Ebola won’t get you out of class

Two days ago, as everyone in Dallas and the United States, knows, a Liberian man was diagnosed with the Ebola virus.

He was originally sent away from the Dallas hospital with antibiotics for a cold but was later rushed back after showing the violent symptoms of the deadly illness that is sweeping across Africa.

Some news sources report that he came in contact with at least 100 people, others say even more. One thing is for sure, Dallas has developed Ebola hysteria.

Here are just a few things, we, The Daily Campus staff, would like to clear up.

1. SMU will not cancel class. Note, this is a response to an actual statement made by an SMU student who was worried about catching the virus in class.

One person has been diagnosed and is in isolation. Nearly everyone who even came in the vicinity of this man is in quarantine and so far, not a single one has shown symptoms.

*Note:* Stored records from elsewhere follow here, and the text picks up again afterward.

(** C7: Safety of every interrupt and every scheduler round, from a reachable state: a
    serviced vector, from user mode or while the processor is halted, and the rounds
    of the loop on an idle processor end in a ready state. *)
Theorem entries_safe s0 s tf vector : ready s0 -> rtc step s0 s ->
  ((from_user tf = true -> is_Some (current s)) -> serviced tf vector = true -> entry_safe (interrupt_handler tf vector) s) /\
  (current s = None -> entry_safe scheduler_top s) /\ entry_safe scheduler_wake s.
Proof.
  intros Hr Hs. assert (Hs' : ready s) by (by eapply ready_steps).
  split_and!; [intros; by apply interrupt_safe|by apply round_safe|by apply wake_safe].
Qed.

End Reach.

(** ** A walk

    A sequence of transitions as data, checked by evaluation, and one on the sample
    machine: a process with two threads on two processors. *)

Section Start.
Context {PT : PageTree} {SC : Schemes} {SS : SchemesSafe}.
Implicit Types (v : gview) (x : rest).

Lemma wp_spawn_thread p entry sp arg fs gs Q v x : inv v x -> is_Some (v_map v p) -> ~ eff_dead v p -> in_range v x -> x_held x = [] ->
  (forall x', settled (hatched v p (v_ntid v) None) x' -> steady x x' -> Q (v_ntid v) (hatched v p (v_ntid v) None) x') ->
  wp (process_spawn_thread p entry sp arg fs gs) Q v x.
Proof.
  intros Hi Hm Hd Hr Hx H. apply wp_bind, wp_lock_below; [rewrite Hx; constructor|]. rewrite Hx. apply wp_bind.
  eapply (wp_spawn p entry sp arg fs gs None 0 _ v (set_held [LUmem] x)); [by apply inv_held|done|done|by destruct Hr|done|done|].
  intros x' Hi' Hs _. eapply wp_unlock_steady; [exact Hx|exact Hs|exact Hi'|]. intros y Hy Hsy. apply H; [|done]. split; [done|].
  destruct (st_keep _ _ Hsy) as (_ & -> & _). exact Hx.
Qed.

End Start.

(** ** The root grants *)

Section Roots.
Context {PT : PageTree}.
#[local] Existing Instance kernel_schemes.
#[local] Existing Instance kernel_safe.
Implicit Types (v : gview) (x : rest).

Lemma forest_root m next g G : forest m next (Some g) -> m !! g = Some G -> g_parent G = None -> forest m next None.
Proof. intros Hf HG Hp. pose proof Hf as []. split; try done. intros u U p P HU Ep HP _. eapply (fo_within _ _ _ Hf); [exact HU|exact Ep|exact HP|]. intros [= ->]. congruence. Qed.

Lemma wp_root type Q v x : grants_ok x -> type_ok type -> (forall r x', regrant x x' -> Q r v x') -> wp (grant_new None type true) Q v x.
Proof.
  intros Hf Ht H. apply wp_grant_new; [done|done|done|by apply H, regrant_refl|]. intros Hid Hnew. apply H. split; [by eexists _, _|].
  eapply forest_root; [by apply forest_grown|by apply grown_new|done].
Qed.

Lemma regrant_trans x y z : regrant x y -> regrant y z -> regrant x z.
Proof. intros [(m & n & ->) _] [(m' & n' & ->) Hz]. split; [exists m', n'; by destruct x|done]. Qed.

(** Boot leaves a settled kernel. *)
Lemma wp_bootstrap v x : settled v x -> wp capability_bootstrap (fun _ => settled) v x.
Proof.
  intros [Hi Hx]. unfold capability_bootstrap. apply wp_bind, wp_lock_below; [rewrite Hx; constructor|]. rewrite Hx.
  set (y := set_held [LUmem] x). assert (Hy : inv v y) by by apply inv_held. destruct (inv_scheme _ _ _ Hy) as [Hf _ _].
  apply wp_bind, wp_root; [done|by left|]. intros d y1 H1. apply wp_bind, wp_root; [apply H1|by right; left|]. intros q y2 H2.
  apply wp_bind, wp_root; [apply H2|by right; right|]. intros m y3 H3. pose proof (regrant_trans _ _ _ (regrant_trans _ _ _ H1 H2) H3) as Hr.
  destruct d, q, m; try by apply wp_die. apply wp_bind, wp_get_boot_key. assert (Eh : x_held y3 = [LUmem]) by (destruct Hr as [(? & ? & E) _]; by rewrite E).
  apply wp_bind. eapply wp_unlock_top; [exact Eh|constructor|].
  apply wp_ret. split; [|done]. apply inv_held. eapply inv_schemed; [exact Hy|]. apply schemed_granted; [apply Hy|apply (inv_scheme _ _ _ Hy)|by apply regrant_granted'].
Qed.

End Roots.


(** What a concrete step needs, as a computation. *)
Section Checks.
Context {PT : PageTree}.
#[local] Existing Instance kernel_schemes.
Implicit Types (s : kstate).

Definition small_ids s : bool :=
  (0 <? k_next_pid s) && (k_next_pid s <? 2 ^ 64 - 1) && (0 <=? k_next_tid s) && (k_next_tid s <? 2 ^ 64 - 1) &&
  (Z.of_nat (size (k_threads s)) + 1 <? 2 ^ 32) && (k_futex_seq s <? 2 ^ 64 - 16).

(** [m] comes back, by itself or through the scheduler. *)
Definition ends {A} (m : M A) s : bool :=
  match m s with
  | Ret _ _ => true
  | Park s1 => match scheduler_back s1 with Ret _ _ => true | _ => false end
  | Halt _ _ => false
  end.

Definition finish {A} (m : M A) s : kstate := match m s with Ret _ s' => s' | Park s1 => after scheduler_back s1 | Halt _ s' => s' end.

Lemma small_ids_fresh s : small_ids s = true -> fresh_ids s.
Proof.
  unfold small_ids. rewrite !andb_true_iff, !Z.ltb_lt, Z.leb_le. intros [[[[[H1 H2] H3] H4] H5] H6].
  split; simpl; [lia|lia| |lia]. by rewrite map_size_fmap.
Qed.

Lemma ends_enters {A} (m : M A) s : ends m s = true -> enters m s (finish m s).
Proof.
  unfold ends, finish. intros H. destruct (m s) as [a s'|s1|h s'] eqn:E; [by eapply entry_returns| |done].
  unfold after. destruct (scheduler_back s1) as [[] s2|s2|h s2] eqn:E'; [by eapply entry_parks|done|done].
Qed.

Those symptoms include fever of over 101 degrees, vomiting, diarrhea and unexplained hemorrhage (bleeding or bruising). An individual is not contagious until they show symptoms.

Which leads to 2. Ebola is not, we repeat, is not airborne. The Ebola virus moves from one person to another via close contact with blood and other bodily fluids.

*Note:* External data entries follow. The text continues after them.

Lemma at_return {A} (m : M A) s a P : returned m s = Some a -> outcome_ok (m s) P -> exists s', m s = Ret a s' /\ P a s'.
Proof. unfold returned. intros E H. destruct (m s) as [b s'| |]; [|done|done]. injection E as ->. by exists s'. Qed.

Lemma played l : playable l start = true -> ready (play l start).
Proof. intros H. exact (ready_steps _ _ start_ready (play_steps _ _ H)). Qed.

(** Words into memory, the token of grant [g], and the tail of a ring. *)
Definition words (a : Z) (l : list Z) : move := Store a (mjoin (le_encode 8 <$> l)).
Definition token (a g : Z) : move := Store a (encode_token (token_write (replicate 16 9) g)).
Definition submit (ring n : Z) : list move := [Store (ring + KRING_SQ_TAIL_OFF) (le_encode 4 n); Call 1 SYS_FUTEX_WAKE (ring + KRING_SQ_TAIL_OFF) 1 0 0].

(** Both processors run a thread of process 1. *)
Definition both : list move := [Round; Turn 1; Round; Turn 0].

(** Thread [t] as it was started. *)
Definition runner (t : Z) : thread :=
  Thread t 1 THREAD_RUNNING true (0, 0) 0 0 FUTEX_IDLE None 0 (TrapFrame 0 0 0 0 0 0 0 0 0 0 0 0 0 0 0 0 4096 43 514 8192 35) 0 0.

(** Grants 1 to 3 are the roots.  Grant 4 is two pages of device memory, grant 5 its
    second page for reading only, grant 6 function 1.0 of bus 0. *)
Definition grants : list move := both ++
  [Call 1 SYS_VM_ALLOC 4096 3 0 0; Call 1 SYS_VM_SHARE 4096 (2 ^ 64 - 2) 0 0; token 6400 1; token 7096 3;
   words 6496 [2304; 32; 0xC0000000; 8192; 3; 7; 0]; words 6592 [2336; 32; 0xC0001000; 4096; 1; 7; 0]; words 6656 [3000; 32; 8; 0; 0; 1; 0];
   words 4160 [KCAP_SUBGRANT; 2400; 0; 2336; KCAP_SUBGRANT; 2496; 0; 2368; KCAP_SUBGRANT; 2560; 0; 3040]] ++ submit 4096 3.

(** A domain, the function attached to it, a block mapped in it for reading and writing. *)
Definition dma : list move := grants ++
  [Call 1 SYS_VM_ALLOC 4096 3 0 0; Call 1 SYS_VM_SHARE 8192 (2 ^ 64 - 6) 0 0; Call 1 SYS_VM_ALLOC 4096 3 0 0; token 10496 6; words 10592 [7; 2304; 32; 99];
   words 8256 [KIOMMU_DOMAIN_CREATE; 7; 0; 0; KIOMMU_DEVICE_ATTACH; 2400; 0; 0; KIOMMU_MAP_BLOCK; 7; 12288; 3]] ++ submit 8192 3.

Definition granting := play grants start.
Definition remapping := play dma start.

Lemma granting_ready : ready granting.
Proof. unfold granting. apply (played grants). vm_compute. reflexivity. Qed.

Lemma remapping_ready : ready remapping.
Proof. unfold remapping. apply (played dma). vm_compute. reflexivity. Qed.

Lemma in_space : 0 <= 12300 < 2 ^ 48.
Proof. lia. Qed.

Lemma both_facts {A B C} (o : option A) (b b' : B) (f : A -> C) c : (fun a => (b, f a)) <$> o = Some (b', c) -> b = b' /\ exists a, o = Some a /\ f a = c.
Proof. intros (a & -> & [= -> ->])%fmap_Some. split; [done|by exists a]. Qed.

Lemma remapping_domain : domain_of remapping 0 8 = Some 1 /\ exists D, domain_at (k_iommu remapping) 1 = Some D /\ translation (dm_root D) 12300 = Some (1%nat, 12291).
Proof. apply both_facts. vm_compute. reflexivity. Qed.

Lemma dma_isolation_witness : exists b B, k_blocks remapping !! b = Some B /\ in_ublock B 12300 /\ b_backing B = UBLOCK_RAM.
Proof.
  destruct remapping_domain as (Ec & D & HD & Et).
  destruct (dma_isolation remapping 0 8 1 D 12300 1 12291 remapping_ready Ec HD in_space Et) as (_ & _ & b & B & maps & H1 & _ & H2 & H3 & _).
  exists b, B. exact (conj H1 (conj H2 H3)).
Defined.

Definition part (id depth base len flags parent : Z) (child : option Z) : grant := Grant id KCAP_GRANT_DEVMEM depth false false (GDevmem base len flags) (Some parent) child None None.

Lemma granting_parts : k_grants granting !! 4 = Some (part 4 1 0xC0000000 8192 3 1 (Some 5)) /\ k_grants granting !! 5 = Some (part 5 2 0xC0001000 4096 1 4 None).
Proof. vm_compute. split; reflexivity. Qed.


Definition root (id type : Z) (payload : grant_payload) (child : option Z) : grant := Grant id type 0 true false payload None child None None.

Lemma token_roundtrip_witness :
  token_resolve (decode_token (encode_token (token_write (k_boot_key granting) 5))) true KCAP_GRANT_DEVMEM granting = Ret (0, Some 5) granting.
Proof.
  destruct granting_parts as [H4 H5].
  assert (H1 : k_grants granting !! 1 = Some (root 1 KCAP_GRANT_DEVMEM (GDevmem 0 0 0) (Some 4))) by (vm_compute; reflexivity).
  pose proof (alive_child _ 4 _ 1 H4 eq_refl eq_refl (alive_root _ 1 _ H1 eq_refl eq_refl)) as Ha.
  exact (proj1 (token_roundtrip granting 5 _ (CapToken 0 0 [] 0 []) 0 granting_ready H5 (alive_child _ 5 _ 4 H5 eq_refl eq_refl Ha))).
Defined.

Lemma map_device_contract_witness : exists s' b B, cap_map_device 1 6432 32 3 granting = Ret 0 s' /\ k_blocks s' !! b = Some B /\ b_owner B = 1 /\
  b_backing B = UBLOCK_DEVICE.
Proof.
  assert (Hm : Contracts.mapped granting 1 = true) by (vm_compute; reflexivity).
  assert (Hr : returned (cap_map_device 1 6432 32 3) granting = Some 0) by (vm_compute; reflexivity).
  destruct (at_return _ _ _ _ Hr (map_device_contract 1 6432 32 3 granting granting_ready Hm ltac:(unfold word64; lia) ltac:(lia))) as (s' & E & _ & _ & H).
  destruct (H eq_refl) as (g & b & B & _ & _ & _ & _ & H1 & H2 & H3 & _). exists s', b, B. exact (conj E (conj H1 (conj H2 H3))).
Defined.

(** Process 1 has a child and a block. *)
Definition family := both ++ [Call 1 SYS_PROC_CREATE 0 0 0 0; Call 1 SYS_VM_ALLOC 4096 3 0 0].
Definition parent := play family start.

Lemma parent_ready : ready parent.
Proof. unfold parent. apply (played family). vm_compute. reflexivity. Qed.

Lemma parent_thread : k_threads parent !! 1 = Some (runner 1).
Proof. vm_compute. reflexivity. Qed.

Lemma kill_contract_witness : exists s', proc_sys_kill 1 2 parent = Ret 0 s' /\ ready s' /\ eff_dead (view s') 2.
Proof.
  assert (Hr : returned (proc_sys_kill 1 2) parent = Some 0) by (vm_compute; reflexivity).
  destruct (at_return _ _ _ _ Hr (kill_contract 1 (runner 1) 2 parent parent_ready parent_thread)) as (s' & E & _ & H).
  destruct (H eq_refl) as (H1 & _ & H2). exists s'. exact (conj E (conj H1 (proj2 (H2 2) (or_intror (or_introl eq_refl))))).
Defined.

Lemma move_contract_witness : exists s' b, proc_sys_vm_move 1 4096 2 parent = Ret 0 s' /\ ready s' /\ v_owner (view s') b = Some 2.
Proof.
  assert (Hr : returned (proc_sys_vm_move 1 4096 2) parent = Some 0) by (vm_compute; reflexivity).
  destruct (at_return _ _ _ _ Hr (move_contract 1 (runner 1) 4096 2 parent parent_ready parent_thread eq_refl)) as (s' & E & _ & H).
  destruct (H eq_refl) as (H1 & b & B & _ & _ & _ & _ & _ & _ & _ & _ & H2 & _). exists s', b. exact (conj E (conj H1 H2)).
Defined.

Lemma process_create_contract_witness : exists s', process_create (Some 1) parent = Ret 3 s' /\ ready s' /\ v_par (view s') 3 = Some 1.
Proof.
  assert (Hl : live (view parent) 1) by (vm_compute; reflexivity).
  assert (Hn : k_next_pid parent = 3) by (vm_compute; reflexivity).
  assert (Hr : returned (process_create (Some 1)) parent = Some 3) by (vm_compute; reflexivity).
  assert (Hb : 0 < k_next_pid parent < 2 ^ 64 - 1) by (rewrite Hn; lia).
  assert (Hp : forall q, Some 1 = Some q -> live (view parent) q) by (intros q [= <-]; exact Hl).
  destruct (at_return _ _ _ _ Hr (process_create_contract (Some 1) parent parent_ready Hp Hb)) as (s' & E & H1 & _ & _ & H2 & _).
  exists s'. exact (conj E (conj H1 H2)).
Defined.

Lemma unknown_syscall_witness : exists s', syscall_entry (calls 99 0 0 0 0) parent = Ret (set_rax SYSERR_NOSYS (calls 99 0 0 0 0)) s' /\ untouched parent s'.
Proof.
  assert (Hc : current parent = Some 1) by (vm_compute; reflexivity).
  assert (Hd : ~ eff_dead (view parent) 1) by (apply alive_1; vm_compute; reflexivity).
  assert (Hr : returned (syscall_entry (calls 99 0 0 0 0)) parent = Some (set_rax SYSERR_NOSYS (calls 99 0 0 0 0))) by (vm_compute; reflexivity).
  destruct (at_return _ _ _ _ Hr (unknown_syscall parent 1 (runner 1) (calls 99 0 0 0 0) parent_ready Hc parent_thread Hd (or_intror eq_refl))) as (s' & E & _ & H).
  exists s'. exact (conj E H).
Defined.

(** The address a kernel access faulted at, if it did. *)
Definition faulted {A} (m : M A) (s : kstate) : option Z := match m s with Halt (HFault a) _ => Some a | _ => None end.

(** [user_range_ok] reads the page tree, which looks at 48 bits of the address: it accepts
    the address [2 ^ 48] above a user page, and the access itself faults in the kernel. *)
Lemma alias_faults : returned (user_range_ok 1 (2 ^ 48 + 4096) 1 false) parent = Some true /\
  faulted (syscall_entry (calls SYS_DEBUG_WRITE (2 ^ 48 + 4096) 1 0 0)) parent = Some (2 ^ 48 + 4096).
Proof. split; vm_compute; reflexivity. Qed.

(** Thread 1 ends its process while thread 2 runs on the other processor. *)
Definition leaving := both ++ [Call 1 SYS_PROC_EXIT 0 0 0 0; Turn 1].
Definition left := play leaving start.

If someone throws up around you, step away. We sincerely hope that is your first instinct anyway. Don’t touch people who are bleeding. Again, we feel this is a pretty obvious precaution but with the way people have been talking, we wanted to throw it out there.

There is no need to buy a mask. We’re serious.

3. Please understand that we live in a country with an established health care system and ways to deal with infectious and deadly diseases so that we can, in fact, stop it from spreading.

Also, your water is sanitized and the food you eat is processed meaning that the chance of you getting Ebola from poor sanitary conditions is highly unlikely.

And finally, 4. Stop. Stop using Ebola as an excuse to get out of class. Stop using Ebola as a reason to call home. And most of all, stop using Ebola as a joke.

In Africa, where many of the countries facing Ebola outbreaks are considered third world, there are people dying. There are a lot of people dying. Don’t tease your friend with a cough about the chance of Ebola because for plenty of people, that risk is real. The exciting thing for you is, that risk need not apply to you, SMU.

In the words of the director of the CDC, Dr. Tom Frieden, “I have no doubt that we will control this importation, or case, of Ebola so that it does not spread widely in this country.”

So please, for our own sanity, calm down.